Records to use:
======

(* ===== verification/Complete.v ===== *)
(** * How a tool call ends: the results of the children (src/dispatch.c)

    [tool_result_commit], the notice of a background job, the output of a cron script,
    the sweep of the deadlines and the reaping of the children, over the table of
    children ([ToolFrame]) and the session tables ([Store]).  What the security half of
    the chain makes of a text is the interface [Secure], implemented by capture and
    post-processing. *)
From stdpp Require Import relations.
From S2P Require Import Prelude CString Libc Unicode Codec SecretInterp SecretScan Redact Ingest Store Json1 Capture Delivery ToolFrame.

(** What a raw output becomes, given the call's arguments and whether it is an error:
    with the secrets loaded after its capture, or with those a dispatch loaded before the
    call; those secrets; and what a text entering the inbox becomes. *)
Class Secure := {
  secure : list SecretRow -> option cstring -> cstring -> bool -> cstring * list SecretRow;
  snapshot : list SecretRow -> list ShellSecret;
  secure_with : list ShellSecret -> list SecretRow -> option cstring -> cstring -> bool -> cstring * list SecretRow;
  mask_in : list SecretRow -> cstring -> cstring
}.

======

Problem statement: Your answer should be the lines from the one containing "children ([ToolFrame]) and" through the end of the records, both included, output exactly and with nothing added.

Answer box:
    children ([ToolFrame]) and the session tables ([Store]).  What the security half of
    the chain makes of a text is the interface [Secure], implemented by capture and
    post-processing. *)
From stdpp Require Import relations.
From S2P Require Import Prelude CString Libc Unicode Codec SecretInterp SecretScan Redact Ingest Store Json1 Capture Delivery ToolFrame.

(** What a raw output becomes, given the call's arguments and whether it is an error:
    with the secrets loaded after its capture, or with those a dispatch loaded before the
    call; those secrets; and what a text entering the inbox becomes. *)
Class Secure := {
  secure : list SecretRow -> option cstring -> cstring -> bool -> cstring * list SecretRow;
  snapshot : list SecretRow -> list ShellSecret;
  secure_with : list ShellSecret -> list SecretRow -> option cstring -> cstring -> bool -> cstring * list SecretRow;
  mask_in : list SecretRow -> cstring -> cstring
}.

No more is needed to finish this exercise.